# A Pharmacochaperone-based strategy for identifying chemical probes of brain-derived orphan GPCRs

> **NIH NIH R01** · SANFORD BURNHAM PREBYS MEDICAL DISCOVERY INSTITUTE · 2021 · $876,038

## Abstract

PROJECT SUMMARY
Nowhere is the need for disease modifying therapeutic compounds more urgently needed than in the treatment
of mental health disorders. Despite significant advances in pharmaceutical and behavior interventions, mental
illnesses such as schizophrenia, depression and anxiety, combined with substance abuse disorders remain a
significant and growing burden to society. Orphan G-protein coupled receptors (oGPCRs) represent an
untapped reservoir of potential new drug targets for these diseases but the lack of pharmacological tools
needed to validate these targets prevents their therapeutic exploitation. As a first step towards tapping this
reservoir to develop new classes of medicines, we propose to find compounds that bind the oGPCRs and can
be used to validate them as drug targets. Leveraging recent high-resolution gene expression maps of
important brain circuits, we identified 27 oGPCRs whose discrete patterns of expression in the human brain
make them high value neuroscience drug targets. These were further prioritized based on the body of
biological data available for each receptor (e.g. genetics, linkage to disease) with the goal of focusing on
oGPCRs of greatest relevance to mental health. For the top 10 priority targets we will conduct high-throughput
screens against a library of ~50,000 compounds using an innovative ligand-induced forward trafficking assay
we recently published. In this assay, each oGPCR is engineered to be retained in the endoplasmic reticulum in
a state in which forward transport is enabled by the binding of a ligand. Trafficking of the oGPCR is then
monitored using a split beta-galactosidase reporter system. In this way, compounds (hits) that bind and induce
a conformational change in the oGPCR will be identified. Using a panel of cross and counter screen assays,
hits will be confirmed and shown to engage native oGPCR. Medicinal chemistry will be used to improve
potency and selectivity, and to generate chemical probes with physicochemical attributes suitable for use in
cellular assays exploring the function and pharmacology of target oGPCRs. Selectivity of probes will be
evaluated using a diverse panel of targets including GPCRs, ion channels, nuclear receptors and enzymes.
Where a specific oGPCR is highly expressed in human iPSC-derived neuronal cultures, we will investigate the
ability of probes to the specific receptor to affect neural networks using a microelectrode array assay system
we developed.
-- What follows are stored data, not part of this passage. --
(* ===== verification/GlobalRegistryJoin.v ===== *)
(** * Joins, and the refinement of the registry

    A join makes the vertices of the prover and of its allocations and changes its hyperedge.
    With it all Materialize methods that the engine runs are steps of the registry:
    [materialize_refines]. *)

From S2P Require Import Prelude ProofTree ProofTreeWf ProofTreeOps ProofTreeMap ProofTreeCommit ProofTreeProve ProofTreeCanon ProofTreeProveSpec.
From S2P Require Import Wire ProofTreeSerial CanonicalTypes Keys KeyRegistry Global Frames OrderEncoding RdfMultiprover RdfSpec Messages ForkChoice.
From S2P Require Import Stateful GlobalTimeReel FrameProver FrameValidator GlobalMessages HypergraphState GlobalIntrinsic GlobalExecution IntrinsicFields.
From S2P Require Import GlobalRegistry.

Section refinement.
Context {G : Type} `{Hypergraph G} `{TreeCrypto} `{PoseidonHash} `{RDFParser} `{KeyManager} `{Seniorities} {HL : PoseidonLaws _}.
Context (tags : TagsByClass) (Hs : schemaParsed tags).
Context (sha512_length : forall b, length (sha512 b) = 64%nat) (CommitRaw_nonempty : forall b, slotVector b -> CommitRaw b 64 <> []).

Abbreviation S := (hypergraphState G).
Local Abbreviation holds := (holds tags).
Local Abbreviation represents := (represents tags).

(** ** Parts of the state *)

Lemma getPrior_any X s r d a :
  represents X s r -> ownVertex d a -> succeeds (getPrior d a) s (fun _ s' => extends s s').
Proof.
  intros Hr Ho. destruct (vertices r !! (d, a)) as [n|] eqn:En; [by eapply getPrior_item|].
  destruct (Get_missing tags X s r d a Hr Ho En) as [e Ee]. unfold getPrior. m_step.
  eapply attempt_Err; [exact Ee|]. by m_steps.
Qed.

(** Changing a tree of a vertex without changing its fields. *)
Lemma represents_restore X s r id p t n :
  represents ({[id]} ∪ X) s r -> heap s !! p = Some t -> cell s id = Some (Some p) -> vertices r !! id = Some n ->
  holds id.1 (class n) t (fields n) -> represents X s r.
Proof.
  intros [W Gr Pr Ce He Se Ed] Et Ecell En Ht. split; [done..| |done|done]. intros id' q n' Eq Hx En'.
  destruct (decide (id' = id)) as [->|Hne]; [|apply (He id'); [done|set_solver|done]].
  assert (q = p) as -> by congruence. assert (n' = n) as -> by congruence. by exists t.
Qed.

(** Changing a tree that is not that of a vertex. *)
Lemma represents_loose X s r p t : represents X s r -> (forall id, cell s id <> Some (Some p)) -> represents X (set_heap (<[p := t]> (heap s)) s) r.
Proof.
  intros [W Gr Pr Ce He Se Ed] Hc. split; [done..| | |done|done].
  - intros id o Eo. destruct (Ce id o Eo) as (q & ? & ? & ?). exists q. cbn. by rewrite length_insert.
  - intros id q n Eq Hx En. destruct (He id q n Eq Hx En) as (u & Eu & Hu). exists u. split; [|done]. cbn.
    rewrite list_lookup_insert_ne; [done|]. intros ->. by apply (Hc id).
Qed.

Lemma loose_cell (s : S) p t : (forall id, handle s p id t) -> forall id, cell s id <> Some (Some p).
Proof.
  intros Hh id E. pose proof (handle_other _ _ _ _ (Hh ([], [])) id E) as E1. pose proof (handle_other _ _ _ _ (Hh ([], [Byte.x00])) id E) as E2. congruence.
Qed.

(** ** One filter *)

(** The tree [e] of the hyperedge being changed has the allocations [ks]. *)
Record joining (s : S) (r : registry) (e : ptr) (ks : list bytes) : Prop := {
  joining_rep : represents ∅ s r;
  joining_tree : exists te, (forall id, handle s e id te) /\ wf_tree te
    /\ forall key, is_Some (contents te !! key) <-> key ∈ app GLOBAL_INTRINSIC_ADDRESS <$> ks;
  joining_keys : Forall (fun k => length k = 32%nat) ks
}.

(** A new tree [q] for the vertex [id], whose fields are being set, since the state [s0]. *)
Record filling (s0 s : S) (r : registry) (q : ptr) (id : bytes * bytes) (c : string) (F : gmap string bytes) (B : Z) : Prop := {
  fill_rep : represents {[id]} s r;
  fill_tree : exists t, handle s q id t /\ holds id.1 c t F /\ light t B;
  fill_graph : hypergraph s = hypergraph s0;
  fill_new : (length (heap s0) <= q)%nat;
  fill_keeps : forall p id' u, p <> q -> handle s0 p id' u -> handle s p id' u
}.

Lemma filling_start s r id c : represents ∅ s r -> succeeds (new (mkTree None)) s (fun q s' => filling s s' r q id c ∅ 0).
Proof.
  intros Hr. exists (length (heap s)), (set_heap (heap s ++ [mkTree None]) s). split; [done|]. split.
  - eapply (represents_weaken tags Hs); [|by eapply represents_extends, new_extends]. set_solver.
  - exists emptyTree. split_and!; [by eapply new_handle|apply holds_empty|apply light_empty].
  - done.
  - done.
  - intros p id' u _ Hh. by eapply handle_extends, new_extends.
Qed.

Lemma filling_set s0 s r q id c F B f o v :
  filling s0 s r q id c F B -> (c, f, o) ∈ fieldOrders -> F !! f = None -> id.1 <> [] ->
  succeeds (rdfSet id.1 c f v q) s (fun _ s' => filling s0 s' r q id c (<[f := v]> F) (B + 32 + Z.of_nat (length v))).
Proof.
  intros [Hr (t & Hh & Ht & Hl) Eg Hn Hk] Ho Ef Hd.
  eapply succeeds_mono; [by eapply rdfSet_handle|]. cbn beta. intros _ s' (Hr' & (t' & E & Hh' & Ht') & Eg' & Hoth). split.
  - eapply (represents_weaken tags Hs); [|exact Hr']. set_solver.
  - exists t'. split_and!; [done..|]. eapply (setIn_light tags Hs); [|exact Ht|done|done|done|exact E]. by destruct id.1.
  - congruence.
  - done.
  - intros p id' u Hp Hu. by apply Hoth, Hk.
Qed.

(** Sets the next field of a tree. *)
Ltac fill_field id := eapply succeeds_mono; [eapply (filling_set _ _ _ _ id); [done|order_of|done|done]|]; cbn beta.

(** The vertex is stored; what the tree of the registry is afterwards. *)
Lemma filling_store s0 s r q d a c F B frameNumber prior :
  filling s0 s r q (d, a) c F B -> ownVertex d a -> wfRegistry (setItem (d, a) (mkItem c F) r) ->
  succeeds (setVertex d a frameNumber prior q) s (fun _ s' => represents ∅ s' (setItem (d, a) (mkItem c F) r)
    /\ (exists t, handle s' q (d, a) t /\ holds d c t F /\ light t B) /\ cell s' (d, a) = Some (Some q)
    /\ forall p id' u, p <> q -> handle s0 p id' u -> handle s' p id' u).
Proof.
  intros [Hr (t & Hh & Ht & Hl) Eg Hn Hk] Ho W.
  eapply succeeds_mono; [eapply (setVertex_item tags Hs); [done|done|by eapply ownVertex_length|apply Ho|by apply (rep_present _ _ _ _ Hr)|done|done]|].
  cbn beta. intros _ s' (Hr' & Hh' & Ec' & _ & Hoth). split_and!.
  - eapply (represents_weaken tags Hs); [|exact Hr']. set_solver.
  - by exists t.
  - done.
  - intros p id' u Hp Hu. by apply Hoth, Hk.
Qed.

Lemma filling_extends s0 s s' r q id c F B : filling s0 s r q id c F B -> extends s s' -> filling s0 s' r q id c F B.
Proof.
  intros [Hr (t & Hh & Ht & Hl) Eg Hn Hk] He. split; [by eapply represents_extends| | |done|].
  - exists t. split; [by eapply handle_extends|done].
  - rewrite <- Eg. apply He.
  - intros p id' u Hp Hu. eapply handle_extends; [by apply Hk|done].
Qed.

Lemma setItem_allocation_wf x F r : wfRegistry r -> length x = 32%nat -> wfRegistry (setItem (vid x) (mkItem allocation F) r).
Proof.
  intros [Wi We Wf] Hx. split.
  - intros d a n En. cbn [vertices setItem] in En. apply lookup_insert_Some in En as [[[= <- <-] _]|[_ En]]; [by apply own_global|by eapply Wi].
  - intros a ks Ea. destruct (We a ks Ea) as [Ha Hk]. split; [done|]. eapply Forall_impl; [exact Hk|]. intros k [Hl Hc]. split; [done|].
    intros n En. cbn [vertices setItem] in En. apply lookup_insert_Some in En as [[_ <-]|[_ En]]; [done|by apply Hc].
  - intros a ks k Ea Hk. cbn [vertices setItem]. destruct (decide (vid x = vid k)) as [<-|]; [by rewrite lookup_insert_eq|].
    rewrite lookup_insert_ne by done. by eapply Wf.
Qed.

(** The commitment of the vertex is computed in place. *)
Lemma vertexOf_spec s r q d a t n B :
  represents ∅ s r -> handle s q (d, a) t -> cell s (d, a) = Some (Some q) -> vertices r !! (d, a) = Some n ->
  holds d (class n) t (fields n) -> light t B ->
  succeeds (vertexOf d a q) s (fun v s' => Vertex.GetID v = d ++ a /\ 0 <= Vertex.size v <= B /\ represents ∅ s' r
    /\ forall p id' u, p <> q -> handle s p id' u -> handle s' p id' u).
Proof.
  intros Hr Hh Ec En Ht Hl. unfold vertexOf. m_step. destruct (ProofTreeCommit.Commit t false) as [cm t'] eqn:Et.
  assert (t' = (ProofTreeCommit.Commit t false).2) as Et' by (by rewrite Et).
  eapply succeeds_mono; [eapply (update_handle tags Hs _ s r q (d, a) t _ cm t'); [done|done|by rewrite Et]|].
  cbn beta. intros y s' (_ & Hr' & Hh' & _ & Ecell & Hoth). m_step. exists t', s'. split; [unfold deref; by rewrite (handle_heap _ _ _ _ Hh')|]. m_steps.
  cbn [Vertex.GetID Vertex.size Vertex.appAddress Vertex.dataAddress]. split_and!; [done|..].
  - rewrite Et', Commit_GetSize. by eapply light_GetSize; [apply Ht|].
  - rewrite Et', Commit_GetSize. eapply light_GetSize; [apply Ht|done].
  - eapply represents_restore; [exact Hr'|apply (handle_heap _ _ _ _ Hh')|by rewrite Ecell|exact En|]. cbn [fst]. rewrite Et'.
    by apply Commit_holds.
  - done.
Qed.

Lemma AddExtrinsic_spec s r he v ks x :
  joining s r (Hyperedge.extTree he) ks -> Vertex.GetID v = GLOBAL_INTRINSIC_ADDRESS ++ x -> length x = 32%nat -> 0 <= Vertex.size v < 2 ^ 256 ->
  succeeds (AddExtrinsic he v) s (fun _ s' => joining s' r (Hyperedge.extTree he) (ks ++ [x])).
Proof.
  intros [Hr (te & Hh & Hwf & Hk) Hlen] Eid Hx Hsz. unfold AddExtrinsic. m_step. unfold vertexBytes, FillBytes32.
  rewrite decide_True by (unfold is_u; lia). cbn [mbind result_bind]. apply succeeds_lift. set (e := Hyperedge.extTree he) in *. rewrite Eid.
  assert (keysOfLength 64 (contents te)) as Hkl.
  { intros key (k & -> & Hin)%Hk%list_elem_of_fmap. rewrite length_app. rewrite Forall_forall in Hlen. by rewrite (Hlen k Hin). }
  match goal with |- context [ProofTree.Insert _ ?k ?b ?h ?z] => destruct (Insert_spec te k b h z Hwf) as (te' & Ei & Hwf' & Ec) end.
  { apply keysOfLength_fits with 64%nat; [done|by rewrite length_app, Hx|done]. }
  exists tt, (set_heap (<[e := te']> (heap s)) s). split.
  { unfold ignore, update, deref, mbind, M_bind, modify, lift. rewrite (handle_heap _ _ _ _ (Hh (vid x))). by rewrite Ei. }
  pose proof (loose_cell _ _ _ Hh) as Hloose. split.
  - by apply represents_loose.
  - exists te'. split_and!; [|done|].
    + intros id. split; [cbn; apply list_lookup_insert_eq; eapply lookup_lt_Some, (Hh id)|]. intros id' E'. by destruct (Hloose id').
    + intros key. rewrite Ec, lookup_insert_is_Some', fmap_app, elem_of_app, Hk. rewrite list_fmap_singleton, list_elem_of_singleton. clear. intuition congruence.
  - apply Forall_app. split; [done|by constructor].
Qed.

Lemma joinFilter_spec op a frameNumber he s r ks f :
  joining s r (Hyperedge.extTree he) ks -> length a = 32%nat -> Z.of_nat (length f) < 2 ^ 64 ->
  succeeds (joinFilter op a frameNumber he f) s
    (fun _ s' => joining s' (joinAllocation op a r f) (Hyperedge.extTree he) (ks ++ [allocationAt (JoinOp.PublicKey op) f])).
Proof.
  intros [Hr (te & Hh & Hwf & Hk) Hlen] Ha Hf. unfold joinFilter, joinAllocation. m_step. rewrite allocationAddress_spec. apply succeeds_lift, succeeds_bind.
  set (x := allocationAt (JoinOp.PublicKey op) f). assert (length x = 32%nat) as Hx by (by apply hashAddress_length).
  eapply succeeds_mono; [by eapply (filling_start s r (vid x) allocation)|]. cbn beta. intros q s1 H1'. m_step.
  fill_field (vid x). intros _ s2 H2'. m_step.
  fill_field (vid x). intros _ s3 H3'. m_step.
  fill_field (vid x). intros _ s4 H4'. m_step.
  fill_field (vid x). intros _ s5 H5'. m_step.
  eapply succeeds_mono; [eapply getPrior_any; [by eapply fill_rep|by apply own_global]|]. cbn beta. intros prior s6 He6. m_step.
  eapply succeeds_mono; [eapply filling_store; [by eapply filling_extends|by apply own_global|apply setItem_allocation_wf; [apply Hr|done]]|].
  cbn beta. intros _ s7 (Hr7 & (t & Hq & Ht & Hl) & Ec & Hkeep). m_step. fold (joinFields op a f) in *.
  eapply succeeds_mono; [eapply vertexOf_spec; [exact Hr7|exact Hq|exact Ec|cbn [vertices setItem]; by rewrite lookup_insert_eq|exact Ht|exact Hl]|].
  cbn beta. intros v s8 (Eid & Hsz & Hr8 & Hkeep8). assert (Hyperedge.extTree he <> q) as Hne.
  { pose proof (fill_new _ _ _ _ _ _ _ _ H1') as Hq'. pose proof (lookup_lt_Some _ _ _ (handle_heap _ _ _ _ (Hh (vid x)))). lia. }
  eapply AddExtrinsic_spec; [|exact Eid|done|].
  - split; [done| |done]. exists te. split; [|done]. intros id. by apply Hkeep8, Hkeep.
  - split; [lia|]. eapply Z.le_lt_trans; [apply Hsz|]. rewrite length_app, be_length, Ha. cbn [length]. change (length GLOBAL_INTRINSIC_ADDRESS) with 32%nat. lia.
Qed.

Lemma joinFilters_spec op a frameNumber he fs s r ks :
  joining s r (Hyperedge.extTree he) ks -> length a = 32%nat -> Forall (fun f => Z.of_nat (length f) < 2 ^ 64) fs ->
  succeeds (each (joinFilter op a frameNumber he) fs) s
    (fun _ s' => joining s' (foldl (joinAllocation op a) r fs) (Hyperedge.extTree he) (ks ++ (allocationAt (JoinOp.PublicKey op) <$> fs))).
Proof.
  intros Hj Ha Hf. revert s r ks Hj. induction Hf as [|f fs Hf _ IH]; intros s r ks Hj; cbn [each foldl].
  - rewrite fmap_nil, app_nil_r. by apply succeeds_ret.
  - m_step. eapply succeeds_mono; [by eapply joinFilter_spec|]. cbn beta. intros _ s1 Hj1. rewrite fmap_cons.
    rewrite (cons_middle _ ks), app_assoc. by apply IH.
Qed.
We anticipate that these efforts will generate >10 novel probes against high priority oGPCRs.
Our intention is to rapidly distribute these to the scientific community to accelerate the understanding of these
brain enriched oGPCRs, contributing to their validation as drug targets for psychological disorders.

## Key facts

- **NIH application ID:** 10183333
- **Project number:** 5R01MH123826-02
- **Recipient organization:** SANFORD BURNHAM PREBYS MEDICAL DISCOVERY INSTITUTE
- **Principal Investigator:** Michael Jackson
- **Activity code:** R01 (R01, R21, SBIR, etc.)
- **Funding institute:** NIH
- **Fiscal year:** 2021
- **Award amount:** $876,038
- **Award type:** 5
- **Project period:** 2020-06-05 → 2025-03-31

## Primary source

NIH RePORTER: https://reporter.nih.gov/project-details/10183333

## Citation

> US National Institutes of Health, RePORTER application 10183333, A Pharmacochaperone-based strategy for identifying chemical probes of brain-derived orphan GPCRs (5R01MH123826-02). Retrieved via AI Analytics 2026-05-22 from https://api.ai-analytics.org/grant/nih/10183333. Licensed CC0.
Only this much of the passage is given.